Peace to those of Faith: Political Affiliation and Belonging in Classical Islamic Thought (original) (raw)
The Routledge Handbook of Citizenship in the Middle East and North Africa
This chapter examines some of the central concepts of human community and belonging and their implications in a number of classical legal and exegetical works. This is done by highlighting early and classical Islamic concepts that occupied a place comparable to ideas of nation and citizenship, understood as a specific form of political status and identity, or the "need to belong to a community," (as described in Heater 1990, 182), with an emphasis on the disciplines of Quranic exegesis and substantive law. I argue that, in several noteworthy texts in both of these scholarly domains, classical Muslim intellectuals continued to think of concepts pertaining to human association through the lens of tribe-like formations.
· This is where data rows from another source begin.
Lemma tally_settled_ok u x all S : ids_are u all → settled_are u S → NoDup (fc_id <$> (all ++ st_lines x)) → st_at x ∉ S →
  settled_ok x → weight (fc_amount <$> st_lines x) ≤ I64_MAX →
  ∃ u', tally_settled u x = Ret (Ok u') ∧ ids_are u' (all ++ st_lines x) ∧ settled_are u' (S ++ [st_at x]) ∧ ft_state u' = ft_state u.
Proof.
  intros Hi Hs Hd Hn [HF Hv] Hw. unfold tally_settled.
  destruct (settlement_lines_ok (st_at x) (st_lines x) u all 0 Hi Hd HF) as (u1 & E1 & Hi1 & S1 & T1).
  unfold Cash.ZERO in Hv. rewrite fold_amounts, fold_add_exact in Hv by (simpl; lia).
  assert (Ledger.identified u (st_at x) (st_venue x) (Recorder.line_of <$> st_lines x) = Ret (Ok u1)) as E2.
  { unfold Ledger.identified. rewrite (ok_bind _ _ _ E1). cbv beta iota. by rewrite Hv, Z.eqb_refl. }
  rewrite (ok_bind _ _ _ E2). cbv beta.
  unfold Ledger.settle_once. rewrite bool_decide_false by (rewrite S1; intros Hx; apply Hn; by apply Hs).
  eexists. split; [reflexivity|]. split; [done|]. split; [|done]. intros t. simpl.
  rewrite elem_of_union, elem_of_singleton, S1, (Hs t), elem_of_app, list_elem_of_singleton. tauto.
Qed.

(** A line recovered, as the replay takes it. *)
Lemma recovered_line_ok u all l since through : ids_are u all → fc_id l ∉ fc_id <$> all → since ≤ fc_time l ≤ through →
  ∃ u', Ledger.recovered_line u since through (Recorder.line_of l) = Ret (Ok u') ∧ ids_are u' (all ++ [l]) ∧
    ft_settled u' = ft_settled u ∧ ft_state u' = ft_state u.
Proof.
  intros Hi Hf [H1 H2]. destruct (identity_is_new u all l Hi Hf) as (u1 & E1 & Hi1 & S1 & T1).
  unfold Ledger.recovered_line. cbn [Recorder.line_of fst snd]. rewrite (ok_bind _ _ _ E1). cbv beta.
  rewrite !(proj2 (Z.ltb_ge _ _)) by done. cbn [orb]. rewrite (ok_bind _ _ _ (unless_false _)). by eexists.
Qed.

(** * The intervals whose schedule was not known *)

Definition closed_before (n : Z) g : Prop := ∃ t, until_ms g = Some t ∧ t < n.
Definition gap_before g g' : Prop := closed_before (since_ms g') g.
Definition gap_ok (clock : Z) g : Prop := since_ms g ≤ clock ∧ ∀ t, until_ms g = Some t → since_ms g ≤ t ≤ clock.

(** In order, none open but the last, and none open while a settlement is
    expected. *)
Record gaps_wf w (clock : Z) : Prop := {
  gw_order : StronglySorted gap_before (fw_gaps w);
  gw_ok : Forall (gap_ok clock) (fw_gaps w);
  gw_next : match next_ms w with
    | Some n => Forall (closed_before n) (fw_gaps w)
    | None => fw_gaps w = [] ∨ ∃ gs g, fw_gaps w = gs ++ [g] ∧ until_ms g = None
    end;
}.

Lemma gap_ok_later clock clock' g : gap_ok clock g → clock ≤ clock' → gap_ok clock' g.
Proof. intros [H1 H2] Hc. split; [lia|]. intros t Ht. specialize (H2 t Ht). lia. Qed.
Lemma gaps_ok_later clock clock' gs : Forall (gap_ok clock) gs → clock ≤ clock' → Forall (gap_ok clock') gs.
Proof. intros H Hc. eapply Forall_impl; [exact H|]. intros g Hg. by eapply gap_ok_later. Qed.

(** What the replay asks of a list of intervals. *)
Lemma gaps_pass now_ms gs : ∀ before, i64 now_ms → Forall (gap_ok now_ms) gs →
  StronglySorted gap_before (option_list before ++ gs) → Ledger.bad_gaps now_ms before gs = false.
Proof.
  induction gs as [|g gs IH]; intros before Hi HF Hs; [done|]. apply Forall_cons in HF as [[Hg1 Hg2] HF].
  cbn [Ledger.bad_gaps]. apply orb_false_iff. split.
  - unfold Ledger.bad_gap. repeat (apply orb_false_iff; split).
    + destruct (until_ms g) as [t|]; [|done]. specialize (Hg2 t eq_refl). apply orb_false_iff. split; apply Z.ltb_ge; lia.
    + apply Z.ltb_ge. unfold sat64. mlia.
    + destruct before as [b|]; [|done]. simpl in Hs. apply StronglySorted_inv in Hs as [_ Hb].
      apply Forall_cons in Hb as [(t & -> & Ht) _]. by apply Z.leb_gt.
  - apply IH; [done|done|]. destruct before as [b|]; simpl in *; [by apply StronglySorted_inv in Hs as [? _]|done].
Qed.

Lemma gap_found gs g : StronglySorted gap_before gs → Forall (λ g, ∀ t, until_ms g = Some t → since_ms g ≤ t) gs → g ∈ gs →
  find (λ x, since_ms x =? since_ms g) gs = Some g.
Proof.
  induction 1 as [|a gs Hs IH HF]; intros Hk Hin; [by apply not_elem_of_nil in Hin|]. apply Forall_cons in Hk as [Ha Hk]. simpl.
  apply elem_of_cons in Hin as [->|Hin]; [by rewrite Z.eqb_refl|]. rewrite Forall_forall in HF.
  destruct (HF g Hin) as (t & Ht & Hlt). specialize (Ha t Ht). rewrite (proj2 (Z.eqb_neq _ _)) by lia. by apply IH.
Qed.

(** Later statements keep the earlier ones' intervals. *)
Definition extends gs gs' : Prop := ∀ g, g ∈ gs → ∃ g', g' ∈ gs' ∧ since_ms g' = since_ms g ∧ (until_ms g = None ∨ until_ms g' = until_ms g).

Lemma extends_refl gs : extends gs gs.
Proof. intros g Hg. exists g. auto. Qed.
Lemma extends_trans gs1 gs2 gs3 : extends gs1 gs2 → extends gs2 gs3 → extends gs1 gs3.
Proof.
  intros H1 H2 g Hg. destruct (H1 g Hg) as (g' & Hg' & E & U). destruct (H2 g' Hg') as (h & Hh & E' & U').
  exists h. split; [done|]. split; [congruence|]. destruct U as [U|U]; [by left|]. destruct U' as [U'|U']; [left|right]; congruence.
Qed.
Lemma extends_app gs gs' : extends gs (gs ++ gs').
Proof. intros g Hg. exists g. split; [by apply elem_of_app; left|auto]. Qed.

Lemma gaps_kept_ok gs gs' : StronglySorted gap_before gs' → Forall (λ g, ∀ t, until_ms g = Some t → since_ms g ≤ t) gs' →
  extends gs gs' → Ledger.gaps_kept gs' gs = Ret (Ok ()).
Proof.
  intros Hs Hk. induction gs as [|g gs IH]; intros He; [done|]. cbn [Ledger.gaps_kept].
  destruct (He g ltac:(left)) as (g' & Hg' & E & U).
  assert (ok_or (find (λ x, since_ms x =? since_ms g) gs') "funding schedule gap obligation disappeared" = Ret (Ok g')) as Ef.
  { rewrite <-E. by rewrite gap_found. }
  rewrite (ok_bind _ _ _ Ef). cbv beta.
  assert (bool_decide (is_Some (until_ms g)) && negb (bool_decide (until_ms g = until_ms g')) = false) as ->.
  { destruct U as [-> | ->]; [done|]. by rewrite (bool_decide_true (until_ms g = until_ms g)), andb_false_r. }
  rewrite (ok_bind _ _ _ (unless_false _)). cbv beta. apply IH. intros x Hx. apply He. by right.
Qed.

(** The steps of the watch keep the intervals in order. *)


Lemma begin_gap_new w since : Forall (λ g, is_Some (until_ms g)) (fw_gaps w) →
  fw_gaps (FundingWatch.begin_schedule_gap w since) = fw_gaps w ++ [mkGap since None].
Proof.
  intros H. unfold FundingWatch.begin_schedule_gap. destruct (last (fw_gaps w)) as [g|] eqn:El; [|done].
  rewrite Forall_forall in H. rewrite bool_decide_true by by apply H, last_Some_elem_of. done.
Qed.
Lemma begin_gap_open w since gs g : fw_gaps w = gs ++ [g] → until_ms g = None →
  FundingWatch.begin_schedule_gap w since = w.
Proof. intros E Hu. unfold FundingWatch.begin_schedule_gap. by rewrite E, last_snoc, Hu. Qed.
For classical scholars, humans belonged to circles of kinship of various degrees of breadth and quality. As with tribal affiliation, the methods and boundaries of belonging were fluid and multi-layered. Affiliation did not occur in a strict institutional way, nor were there universal notions of identification in the writings of such scholars. Rather than an abstract nation, institutionalized within a political entity that individuals could join under certain conditions, acquiring a certain set of rights (as theorized, for example, in Heater 1990, 1-15), classical Muslim scholarship adopted a more pragmatic approach based on actual kinship and centered on the extent to which a person could be trusted as a peaceful or potentially harmful participant in a community.